2. PIC simulations of Transport-Driven Currents

Using 2+1/2- and 3-D electromagnetic Particle-in-Cell (PIC) simulations, we have shown the existence of a dynamo generated current associated with anomalous particle transport, which is an addition to the bootstrap current, and only requires fueling and heating to maintain the pressure profile. This mechanism generates flux and thus does not conserve helicity. One can think of the plasma preferentially lose one sign of the helicity (current) and retaining the other. Rather than injecting helicity the plasma eject helicity to achieve the same result.

In 2+1/2D, the observed current was attributed to the ``preferential loss'' mechanism.[2]

One key assumption in the preferential loss model is that the canonical momentum in the toroidal direction is conserved. This assumption requires spatial symmetry in the toroidal

direction, and it is conceivable that the current would disappear when the simulation is extended to 3-D.[3] However, in our 3-D PIC calculations, we have shown that the

current profile remain essentially unchanged with the inclusion of toroidal asymmetries. We will present our previous results and discuss the possibility of carrying out similar calculations in the ST configuration.

* Scientific issues being addressed

- Possibility of a steady-state ST without transformer or current drive.

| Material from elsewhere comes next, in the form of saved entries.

(* ===== verification/FleetWitnesses.v ===== *)
(** * Work stealing, quorums, leases and recoveries on concrete inputs *)

From stdpp Require Import gmap.
From S2P Require Import Prelude PyText Json Sha256 WorkStealing StealingSpec QuorumVerifier QuorumSpec LeaseStore TaskLifecycle TaskRecovery.

(** ** Work stealing *)

Definition demo_work (capabilities : list string) : StealableTask := mkStealable "" (list_to_set capabilities) 0 JNull.
Definition demo_fleet_ops : list StealingSpec.Op :=
  [StealingSpec.Register "w1" 4 {["cpu"]}; StealingSpec.Register "w2" 4 {["cpu"]};
   StealingSpec.Enqueue "w1" "a" (demo_work ["cpu"]); StealingSpec.Enqueue "w1" "b" (demo_work ["cpu"]);
   StealingSpec.Enqueue "w1" "c" (demo_work ["cpu"]); StealingSpec.Start "w1" "a"].
Definition demo_fleet : WorkStealingCluster := default empty_cluster (StealingSpec.run demo_fleet_ops empty_cluster).

Lemma demo_fleet_run : StealingSpec.run demo_fleet_ops empty_cluster = Some demo_fleet.
Proof. vm_compute. reflexivity. Qed.

Lemma demo_fleet_sound : StealingSpec.sound demo_fleet.
Proof.
  destruct (run_spec demo_fleet_ops empty_cluster empty_sound) as (c & E & Hs & _).
  rewrite demo_fleet_run in E. by injection E as ->.
Qed.

Lemma rebalance_settles_witness :
  ∃ n c', rebalance (Z.to_nat (potential demo_fleet)) demo_fleet = Some (Ok n, c') ∧ n = 1 ∧ levelled c'.
Proof.
  destruct (rebalance_settles demo_fleet demo_fleet_sound) as (n & c' & E & _ & _ & _ & Hl). exists n, c'. split; [exact E|].
  split; [|exact Hl]. assert (option_map fst (rebalance (Z.to_nat (potential demo_fleet)) demo_fleet) = Some (Ok 1)) as H by (vm_compute; reflexivity).
  rewrite E in H. by injection H.
Defined.

(** The token of a running task verifies on, that of a stolen one does not. *)
Lemma stealing_is_fenced_witness :
  ∃ c', StealingSpec.run [StealingSpec.Steal "w2" "w1"; StealingSpec.Rebalance] demo_fleet = Some c' ∧
    verify_execution_token "a" "w1" 0 c' = Ok true.
Proof.
  destruct (stealing_is_fenced demo_fleet_ops) as (c & E & _ & Hmore). rewrite demo_fleet_run in E. injection E as <-.
  destruct (Hmore [StealingSpec.Steal "w2" "w1"; StealingSpec.Rebalance]) as (c' & E' & Hf). exists c'. split; [exact E'|].
  destruct (Hf "a" "w1" 0) as [Hr _]; [vm_compute; reflexivity|repeat constructor; discriminate|].
  apply Hr. exists (mkNode 4 {["cpu"]} ["b"; "c"] ["a"]). split; [vm_compute; reflexivity|by left].
Defined.

(** Rebalancing gives up at the first worker that can run none of the tasks,
    though another idle one could. *)
Example one_incapable_worker_stops_rebalancing :
  let ops := [StealingSpec.Register "w1" 4 {["gpu"]}; StealingSpec.Register "w2" 4 {["gpu"]}; StealingSpec.Register "w3" 4 {["cpu"]};
              StealingSpec.Enqueue "w1" "a" (demo_work ["gpu"]); StealingSpec.Enqueue "w1" "b" (demo_work ["gpu"]);
              StealingSpec.Enqueue "w1" "c" (demo_work ["gpu"])] in
  (c ← StealingSpec.run ops empty_cluster; option_map fst (rebalance 20 c)) = Some (Ok 0).
Proof. vm_compute. reflexivity. Qed.

(** A task that is entered again after its completion starts with its old
    tokens: the one it was stolen under verifies again. *)
Example tokens_start_over :
  let ops := [StealingSpec.Register "w1" 4 {["cpu"]}; StealingSpec.Register "w2" 4 {["cpu"]};
              StealingSpec.Enqueue "w1" "a" (demo_work ["cpu"])] in
  let more := [StealingSpec.Steal "w2" "w1"; StealingSpec.Start "w2" "a"; StealingSpec.Complete "w2" "a"; StealingSpec.Enqueue "w1" "a" (demo_work ["cpu"])] in
  (verify_execution_token "a" "w1" 0 <$> StealingSpec.run ops empty_cluster) = Some (Ok true) ∧
  (verify_execution_token "a" "w1" 0 <$> StealingSpec.run (ops ++ take 1 more) empty_cluster)
    = Some (raise StaleFencingTokenError "Stale or unauthorized execution") ∧
  (verify_execution_token "a" "w1" 0 <$> StealingSpec.run (ops ++ more) empty_cluster) = Some (Ok true).
Proof. vm_compute. done. Qed.

(** ** Quorums *)

Definition demo_votes : list QuorumSpec.Op :=
  [QuorumSpec.Submit "t" "w1" (JObj [("x", JInt 1)]) None; QuorumSpec.Submit "t" "w2" (JObj [("x", JInt 1)]) None;
   QuorumSpec.Submit "t" "w3" (JObj [("x", JInt 2)]) None].

Definition demo_verifier : Verifier := (QuorumSpec.run demo_votes (make_verifier 3 SUPERMAJORITY_TWO_THIRDS 3, [])).1.

Example two_of_three_agree :
  (λ rv : QuorumResult * Verifier, (qr_achieved rv.1, qr_consensus_output rv.1, qr_conforming_workers rv.1, qr_byzantine_workers rv.1))
    <$> evaluate_quorum "t" demo_verifier = Ok (true, Some (JObj [("x", JInt 1)]), ["w1"; "w2"], ["w3"]).
Proof. vm_compute. reflexivity. Qed.

(** Evaluating the same task again counts the same votes again: one deviating
    vote, evaluated three times, makes a worker untrusted. *)
Example one_deviation_slashes :
  let '(v, _) := QuorumSpec.run (demo_votes ++ [QuorumSpec.Evaluate "t"; QuorumSpec.Evaluate "t"; QuorumSpec.Evaluate "t"])
                   (make_verifier 3 SUPERMAJORITY_TWO_THIRDS 3, []) in
  re_is_untrusted (get_worker_reputation "w3" v).1 = true ∧ re_byzantine_count (get_worker_reputation "w3" v).1 = 3.
Proof. vm_compute. done. Qed.

(** ** Leases *)

Example a_lost_lease_does_not_write :
  let '(db, granted) := foldl LeaseStore.perform (∅, [])
    [LeaseStore.Acquire 0 "main" "alice" "k1" 10; LeaseStore.Acquire 11 "main" "bob" "k2" 10] in
  map le_token granted = [1; 2] ∧ is_ok (LeaseStore.check_write 12 "main" 1 db) = false ∧
  is_ok (LeaseStore.check_write 12 "main" 2 db) = true.
Proof. vm_compute. done. Qed.

(** ** Recoveries *)

Definition demo_record (id : string) (waiting_on : option string) (recovery : option string) (count : Z) : TaskRecord :=
  mkTask id "key" "session" "host" "42" "start" NETWORK_IO 0 0 None [] recovery HEALTHY count waiting_on 0 0 0 0 None None false.
Definition demo_manager (ts : list TaskRecord) : Manager := mkManager (map (λ t, (tr_task_id t, t)) ts) (mkHealer [] []).
Definition demo_deadlock : Manager :=
  demo_manager [demo_record "a" (Some "b") None 0; demo_record "b" (Some "a") None 0; demo_record "c" (Some "b") None 0].

Lemma recoveries_are_bounded_witness :
  ∃ m', TaskRecovery.run [Detect "i"; Resume 1 1 "a"; Detect "i"; Restart "i"] demo_deadlock = Some m' ∧
    receipts_of "a" (ma_healer m') ≤ 2.
Proof.
  destruct (recoveries_are_bounded [Detect "i"; Resume 1 1 "a"; Detect "i"; Restart "i"] demo_deadlock "a") as (m' & E & _ & _ & H).
  - intros x t. simpl. repeat case_decide; intros [= <-]; subst; reflexivity.
  - repeat constructor.
  - change (receipts_of "a" (ma_healer demo_deadlock)) with 0 in H. rewrite Z.sub_0_r in H. exists m'. split; [exact E|exact H].
Defined.

(** A task behind a cycle makes the detection break the cycle a second time, at
    another task. *)
Example tasks_behind_a_cycle_break_it_again : fst <$> detect_deadlocks "i" demo_deadlock = Some ["a"; "b"].
Proof. vm_compute. reflexivity. Qed.

(** A restart removes tasks that were being recovered, and those that wait for
    the user after three recoveries. *)
Example restarts_drop_tasks :
  let m := demo_manager [demo_record "a" None (Some "SPAWNING_SUCCESSOR") 1; demo_record "b" None None 3; demo_record "c" None None 0] in
  map fst (ma_active_tasks (reconcile_after_restart "i" m)) = ["c"].
Proof. vm_compute. reflexivity. Qed.

(** A recovery that stops at an unproven ownership is never tried again. *)
Example unproven_recoveries_stay_open (i : string) (h : Healer) :
  let t := with_state (mkTask "a" "key" "session" "host" "" "start" COMPUTE 0 0 None [] None HEALTHY 0 None 0 0 0 0 None None false) OWNER_LOST in
  let '(r, t, h) := recover_task i t h in
  r = None ∧ (recover_task i (with_state t OWNER_LOST) h).1.1 = None ∧ tr_recovery_state t = Some "VERIFYING_OWNERSHIP".
Proof. done. Qed.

* Relevance to ST fusion/plasma science

- Helicity ejection by the plasma would eliminate the need for a transformer. Allowing the ST to be more compact, it would be a simpler fusion reactor.

* Measurement needed and/or recommended

- Experiments using microwave heating and pellet fueling to demonstrate startup from zero current and maintenance of current. Computer modeling of such startup and determination of current profile and the nature of the particles ejected at the scrap-off layer.

* Plasma parameters and operating condition required

- Fully ionized plasma in the 100ev range.

- Density ~ 10^12 - 10^13

- (v_r x B_p)/c should equal to the voltage required to drive the poloidal current

- fueling by pellet injection

References.

[1] S. Ma, J. M. Dawson, ``Spontaneous Generation of Toroidal Currents,'' Phys. Plasmas, 1, pp. 1251-1255 (1994).

[2] W. J. Nunan, J. M. Dawson, ``Computer Simulation of Transport Driven Current in Tokamaks,'', Phys. Rev. Lett, 73, pp. 1628-1631 (1994).

[3] F. S. Tsung, J. M. Dawson ``Simulation of Current Generation in a 3-D Plasma Model'', Bulletin of the APS, 41, 1362 (1996).